For the first feature in a project, this section establishes the system-wide technology stack. For subsequent features, reference existing choices and only document additions or deviations.
## Architecture
[Component structure, communication patterns, data flow for this feature. Reference how the architecture maps to the TLA+ model's actors and processes. Where design docs define Interface Contracts, the architecture should describe how components connect through those interfaces and confirm that the planned component boundaries align with the contracts.]
For subsequent features, describe how this feature's components integrate with the existing system — what it reuses, what it adds, and where boundaries lie.
## Verification Strategy
[A table mapping each of this feature's TLA+ properties to implementation-level verification methods. Include system-level properties (e.g., architectural constraints) that this feature's implementation must satisfy.]
| Source Document | Requirement ID | TLA+ Property | Verification Method | Tool |
|----------------|----------------|---------------|---------------------|------|
| system.md | Architectural constraint | NoDeadlock | Race detection | go test -race |
| features/.../user-auth/design.md | US-2 | AuthInvariant | Type system + unit tests | Rust ownership + cargo test |
| system.md | Best practice | NoBackdoorTokens | Formal proof | F* (Auth.fst) |
Verification methods include:
- **Structural guarantees**: The implementation's data model makes a property violation unrepresentable. This happens when a TLA+ spec has redundant variables kept in sync (e.g., separate `holder` and `clientState` maps) but the implementation collapses them into a single source of truth (e.g., a struct with one `Holder` field). The property is enforced by construction — there is no code path, however buggy, that could violate it. When claiming a structural guarantee, name the specific data model choice that enforces it.
- **Compile-time guarantees**: The language's type system or ownership model prevents the violation. Rust ownership preventing use-after-free, F* dependent types proving a bound, Go's type system preventing a type confusion. Distinct from structural guarantees: compile-time guarantees rely on the *language*, structural guarantees rely on the *data model*.
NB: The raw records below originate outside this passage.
(* ===== verification/VmBase.v ===== *)
(** * core/vm: stack, memory, data slices and jump-destination analysis
    Models core/vm/stack.go, memory.go, common.go, memory_table.go, gas.go,
    analysis.go and errors.go.  A Go panic is an explicit outcome. *)

From S2P Require Import Prelude MathUtil.

(** ** Errors (errors.go, instructions.go, jump_table.go, interpreter.go) *)

Inductive vmError :=
  | ErrOutOfGas
  | ErrCodeStoreOutOfGas
  | ErrDepth
  | ErrInsufficientBalance
  | ErrContractAddressCollision
  | ErrNoCompatibleInterpreter
  | errGasUintOverflow
  | errWriteProtection
  | errReturnDataOutOfBounds
  | errExecutionReverted
  | errMaxCodeSizeExceeded
  | errInvalidJump
  | errReentrancySentry            (** "not enough gas for reentrancy sentry" *)
  | errInvalidOpcode (op : Z)
  | errStackUnderflow (sLen min : Z)
  | errStackLimit (sLen max : Z)
  | errPrecompile (code : Z).      (** an error returned by a native contract *)

#[export] Instance vmError_eq_dec : EqDecision vmError.
Proof. solve_decision. Defined.

(** ** Stack (stack.go)
    [st.data] is modelled with its last element, the top, at the head. *)

Module Stack.
Abbreviation t := (list Z).

Definition newstack : t := [].

Definition push (st : t) (d : Z) : t := d :: st.

Definition pop (st : t) : outcome (Z * t) :=
  match st with
  | [] => Panic IndexOutOfRange
  | d :: st => Done (d, st)
  end.

Definition len (st : t) : Z := zlen st.

(** [peek] followed by a store through the returned pointer. *)
Definition peek (st : t) : outcome Z :=
  match st with [] => Panic IndexOutOfRange | d :: _ => Done d end.

Definition poke (st : t) (d : Z) : t :=
  match st with [] => [] | _ :: st => d :: st end.

Definition swap (st : t) (n : nat) : outcome t :=
  let! x := or_panic IndexOutOfRange (st !! (n - 1)%nat) in
  let! y := or_panic IndexOutOfRange (st !! 0%nat) in
  Done (<[(n - 1)%nat := y]> (<[0%nat := x]> st)).

Definition dup (st : t) (n : nat) : outcome t :=
  let! x := or_panic IndexOutOfRange (st !! (n - 1)%nat) in
  Done (push st x).

Definition Back (st : t) (n : nat) : outcome Z := or_panic IndexOutOfRange (st !! n).

End Stack.

(** ** Memory (memory.go) *)

Module Memory.
(** [cap] is the capacity of the array behind [store]: it decides whether
    [Resize] extends that array in place or moves the memory to a new one. *)
Record t := mk { store : bytes; cap : Z; lastGasCost : Z }.

Definition NewMemory : t := mk [] 0 0.

Definition with_store (m : t) (s : bytes) : t := mk s (cap m) (lastGasCost m).

Definition Len (m : t) : Z := zlen (store m).

(** The bounds check is made on the wrapped sum, as in the source; the slice
    expression [m.store[offset:offset+size]] then has its own check. *)
Definition Set_ (m : t) (offset size : Z) (value : bytes) : outcome t :=
  if 0 <? size then
    let hi := u64 (offset + size) in
    if Len m <? hi then Panic InvalidMemory
    else if hi <? offset then Panic IndexOutOfRange
    else Done (with_store m (blit (Z.to_nat offset) (take (Z.to_nat (hi - offset)) value) (store m)))
  else Done m.

Definition Set32 (m : t) (offset val : Z) : outcome t :=
  let hi := u64 (offset + 32) in
  if Len m <? hi then Panic InvalidMemory
  else if hi <? offset then Panic IndexOutOfRange
  else
    let zeroed := blit (Z.to_nat offset) (replicate 32 Byte.x00) (store m) in
    let window := take 32 (drop (Z.to_nat offset) zeroed) in
    Done (with_store m (blit (Z.to_nat offset) (ReadBits val window) zeroed)).

(** [append(m.store, make([]byte, n)...)]; [growslice] is the runtime's choice
    of the capacity of a new array. *)
Definition reallocates (m : t) (size : Z) : bool := (Len m <? size) && (cap m <? size).

Definition Resize (growslice : Z -> Z -> Z) (m : t) (size : Z) : t :=
  if Len m <? size
  then mk (store m ++ replicate (Z.to_nat (size - Len m)) Byte.x00)
          (if cap m <? size then growslice (cap m) size else cap m) (lastGasCost m)
  else m.

(** The bytes of the slice.  A nil slice is the empty list. *)
Definition GetPtr (m : t) (offset size : Z) : outcome bytes :=
  if size =? 0 then Done []
  else if offset <? Len m
  then or_panic IndexOutOfRange (slice (store m) offset (offset + size))
  else Done [].

(** The region of the memory that the slice returned by [GetPtr] is backed by;
    [None] for a nil slice. *)
Definition GetPtr_region (m : t) (offset size : Z) : option (Z * Z) :=
  if size =? 0 then None
  else if offset <? Len m then Some (offset, size) else None.

Definition GetCopy (m : t) (offset size : Z) : outcome bytes :=
  if size =? 0 then Done []
  else if offset <? Len m
  then
    if size <? 0 then Panic IndexOutOfRange
    else or_panic IndexOutOfRange (slice (store m) offset (offset + size))
  else Done [].

(** [memory.store[off] = b] (opMstore8). *)
Definition store8 (m : t) (off : Z) (b : byte) : outcome t :=
  if (0 <=? off) && (off <? Len m)
  then Done (with_store m (<[Z.to_nat off := b]> (store m)))
  else Panic IndexOutOfRange.

End Memory.

(** ** Sizes and data slices (common.go) *)

Definition calcMemSize64WithUint (off length64 : Z) : Z * bool :=
  if length64 =? 0 then (0, false)
  else if negb (IsUint64 off) then (0, true)
  else
    let offset64 := Uint64 off in
    let val := u64 (offset64 + length64) in
    (val, val <? offset64).

Definition calcMemSize64 (off l : Z) : Z * bool :=
  if negb (IsUint64 l) then (0, true) else calcMemSize64WithUint off (Uint64 l).

Definition getData (data : bytes) (start size : Z) : outcome bytes :=
  let length := zlen data in
  let start := if length <? start then length else start in
  let end_ := u64 (start + size) in
  let end_ := if length <? end_ then length else end_ in
  let! s := or_panic IndexOutOfRange (slice data start end_) in
  Done (RightPadBytes s (Int64 size)).

Definition getDataBig (data : bytes) (start size : Z) : outcome bytes :=
  let dlen := zlen data in
  let s := BigMin start dlen in
  let e := BigMin (s + size) dlen in
  let! d := or_panic IndexOutOfRange (slice data (Uint64 s) (Uint64 e)) in
  Done (RightPadBytes d (Int64 size)).

Definition bigUint64 (v : Z) : Z * bool := (Uint64 v, negb (IsUint64 v)).

Definition toWordSize (size : Z) : Z :=
  if MaxUint64 - 31 <? size then MaxUint64 / 32 + 1 else u64 (size + 31) / 32.

Definition allZero (b : bytes) : bool := forallb (fun x => bool_decide (x = Byte.x00)) b.

(** ** Memory sizes of the instructions (memory_table.go) *)

Definition memory2 (i j : nat) (stack : Stack.t) : outcome (Z * bool) :=
  let! off := Stack.Back stack i in
  let! l := Stack.Back stack j in
  Done (calcMemSize64 off l).

Definition memorySha3 := memory2 0 1.
Definition memoryCallDataCopy := memory2 0 2.
Definition memoryReturnDataCopy := memory2 0 2.
Definition memoryCodeCopy := memory2 0 2.
Definition memoryExtCodeCopy := memory2 1 3.
Definition memoryCreate := memory2 1 2.
Definition memoryCreate2 := memory2 1 2.
Definition memoryReturn := memory2 0 1.
Definition memoryRevert := memory2 0 1.
Definition memoryLog := memory2 0 1.

Definition memoryMLoad (stack : Stack.t) : outcome (Z * bool) :=
  let! off := Stack.Back stack 0 in Done (calcMemSize64WithUint off 32).
Definition memoryMStore8 (stack : Stack.t) : outcome (Z * bool) :=
  let! off := Stack.Back stack 0 in Done (calcMemSize64WithUint off 1).
Definition memoryMStore (stack : Stack.t) : outcome (Z * bool) :=
  let! off := Stack.Back stack 0 in Done (calcMemSize64WithUint off 32).

(** Two regions: the return area at [i, i+1] and the arguments at [j, j+1]. *)
Definition memory_two_regions (i j : nat) (stack : Stack.t) : outcome (Z * bool) :=
  let! '(x, overflow) := memory2 i (S i) stack in
  if overflow then Done (0, true)
  else
    let! '(y, overflow) := memory2 j (S j) stack in
    if overflow then Done (0, true)
    else if y <? x then Done (x, false) else Done (y, false).

Definition memoryCall := memory_two_regions 5 3.
Definition memoryDelegateCall := memory_two_regions 4 2.
Definition memoryStaticCall := memory_two_regions 4 2.

(** ** Gas forwarded to a call (gas.go) *)

Definition GasQuickStep : Z := 2.
Definition GasFastestStep : Z := 3.
Definition GasFastStep : Z := 5.
Definition GasMidStep : Z := 8.
Definition GasSlowStep : Z := 10.
Definition GasExtStep : Z := 20.

Definition callGas (isEip150 : bool) (availableGas base callCost : Z) : Z * option vmError :=
  let tail := if negb (IsUint64 callCost) then (0, Some errGasUintOverflow)
              else (Uint64 callCost, None) in
  if isEip150 then
    let availableGas := u64 (availableGas - base) in
    let gas := u64 (availableGas - availableGas / 64) in
    if negb (IsUint64 callCost) || (gas <? Uint64 callCost) then (gas, None) else tail
  else tail.

(** ** Jump-destination analysis (analysis.go) *)

Module Analysis.
Abbreviation bitvec := bytes.

(** [bits[i] |= mask]. *)
Definition or_at (bits : bitvec) (i mask : Z) : outcome bitvec :=
  let! b := or_panic IndexOutOfRange (bits !! Z.to_nat i) in
  Done (<[Z.to_nat i := byte_of_Z (Z.lor (Z_of_byte b) mask)]> bits).

Definition set (bits : bitvec) (pos : Z) : outcome bitvec :=
  or_at bits (pos / 8) (Z.shiftr 0x80 (pos mod 8)).

Definition set8 (bits : bitvec) (pos : Z) : outcome bitvec :=
  let! bits := or_at bits (pos / 8) (Z.shiftr 0xFF (pos mod 8)) in
  or_at bits (pos / 8 + 1) (Z.lxor 0xFF (Z.shiftr 0xFF (pos mod 8))).

Definition codeSegment (bits : bitvec) (pos : Z) : outcome bool :=
  let! b := or_panic IndexOutOfRange (bits !! Z.to_nat (pos / 8)) in
  Done (Z.land (Z_of_byte b) (Z.shiftr 0x80 (pos mod 8)) =? 0).

Definition PUSH1 : Z := 0x60.

Definition PUSH32 : Z := 0x7f.

Definition JUMPDEST : Z := 0x5b.

(** [for ; numbits >= 8; numbits -= 8] then [for ; numbits > 0; numbits--];
    at most 4 rounds of the first and 7 of the second are needed. *)
Fixpoint set8_loop (n : nat) (bits : bitvec) (pc numbits : Z) : outcome (bitvec * Z * Z) :=
  match n with
  | O => Done (bits, pc, numbits)
  | S n =>
      if 8 <=? numbits then
        let! bits := set8 bits pc in set8_loop n bits (pc + 8) (numbits - 8)
      else Done (bits, pc, numbits)
  end.

Fixpoint set_loop (n : nat) (bits : bitvec) (pc numbits : Z) : outcome (bitvec * Z) :=
  match n with
  | O => Done (bits, pc)
  | S n =>
      if 0 <? numbits then
        let! bits := set bits pc in set_loop n bits (pc + 1) (numbits - 1)
      else Done (bits, pc)
  end.

Fixpoint codeBitmap_loop (n : nat) (code : bytes) (bits : bitvec) (pc : Z) : outcome bitvec :=
  match n with
  | O => Done bits
  | S n =>
      match code !! Z.to_nat pc with
      | None => Done bits
      | Some op =>
          let op := Z_of_byte op in
          if (PUSH1 <=? op) && (op <=? PUSH32) then
            let numbits := op - PUSH1 + 1 in
            let! '(bits, pc, numbits) := set8_loop 4 bits (pc + 1) numbits in
            let! '(bits, pc) := set_loop 7 bits pc numbits in
            codeBitmap_loop n code bits pc
          else codeBitmap_loop n code bits (pc + 1)
      end
  end.

(** Every round advances [pc], so [len(code)] rounds are enough. *)
Definition codeBitmap (code : bytes) : outcome bitvec :=
  codeBitmap_loop (length code) code
    (replicate (length code / 8 + 1 + 4) Byte.x00) 0.

End Analysis.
- **Static analysis**: cargo clippy, go vet, staticcheck, rust-analyzer
- **Runtime checks**: go test -race, property-based tests, fuzzing
- **Formal proofs**: F* modules that verify TLA+ properties
- **Test coverage**: Specific test cases derived from TLC state exploration
Every TLA+ property in the traceability matrix that is sourced from this feature must have at least one verification method. Properties with only "manual review" are not acceptable — find a tool-assisted method.
When a TLA+ property is satisfied structurally, do not claim it is verified by a runtime test. A no-op test function that "checks" a structurally-guaranteed property is misleading — it will never fail, so it provides no signal. Instead, record the verification method as "Structural guarantee" and explain what data model decision enforces it.
## F* Integration Plan
[Include this section only if F* is part of the verification strategy.]
- Which properties will be formally proved in F*
- How F* modules correspond to TLA+ properties
- How F* proofs relate to the implementation code (extracted code vs. separate proof)
## Testing Strategy
[Unit, integration, and property-based testing approach for this feature.]
- How tests trace back to TLA+ properties
- Property-based test generators derived from the TLA+ state space
- Integration tests that exercise cross-component interactions modeled in the TLA+ spec
- Coverage targets and how they relate to formal verification completeness
4. Quality check
Before finishing, verify:
- Every TLA+ property sourced from this feature in traceability.md appears in the Verification Strategy
- Every user story from this feature's design doc is addressed by the architecture
- Technology choices don't contradict architectural constraints from system.md
- The verification strategy is actually executable (tools exist, are available, and can check what's claimed)
5. Report
Summarize the plan and suggest proceeding with /formspec.tasks.5 <feature-name> to break it into implementable tasks.